A Novel Segmentation and Classification Approach for Brain Tumours by Multilevel Deep Learning Architecture
摘要
The presence of a brain tumour is a severe life-threatening condition that contributes significantly to global mortality rates. However, early identification of brain tumours may substantially reduce the mortality associated with this disease. Hence, the proposed research introduces an effective multi-level learning methodology designed for the segmentation and classification of brain tumours in Magnetic Resonance Images (MRI).
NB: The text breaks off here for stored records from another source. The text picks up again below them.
(** * A reverse-mode autograd engine: [Alpha2.0/autograd/tensor.py]

    The development embeds the [Tensor] class, its [Dependency] edges, the
    operation constructors ([_tensor_sum], [_add], [_multiply], [_neg],
    [_sub], [_matmul], [_slice]) and [Tensor.backward], together with the
    fragment of the dense-array substrate (numpy) that they call.

    Python objects are mutable and shared: tensors live in a store and are
    named by references; the closures that the constructors build capture
    tensor references (and, for [_slice], the local values [data] and
    [idxs]) and read the store when they are called. *)

From Stdlib Require Import ZArith Lia.
From stdpp Require Import base list strings.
The proposed pipeline consists of three-level architectures, viz. (I) Residual-Attention-UNet for tumour segmentation, (II) Binary classification module formed by concatenating the features extracted from the 4th(last) encoder block down the line from the encoder, bridge and decoder blocks for the efficient classification of tumours. (III) Classification into subtypes of low-grade gliomas using Kerenel attention transformer and histopathologic data. Experimental results demonstrate that the method improves overall accuracy compared to existing state-of-the-art procedures. The Level-1 segmentation results are verified through the Dice coefficients(Dice), Sensitivity, and Specificity. Level-2 classification results are verified using overall Accuracy, and Level-3 results are verified by F1-score. It is observed that the proposed Residual-Attention-UNet achieves around Dice score of 89%, 95% Sensitivity, and a specificity of 98%. The binary classification results in terms of Accuracy(ACC) are 96.57%. Level-3 sub-classification results achieve more than 94% F1-score.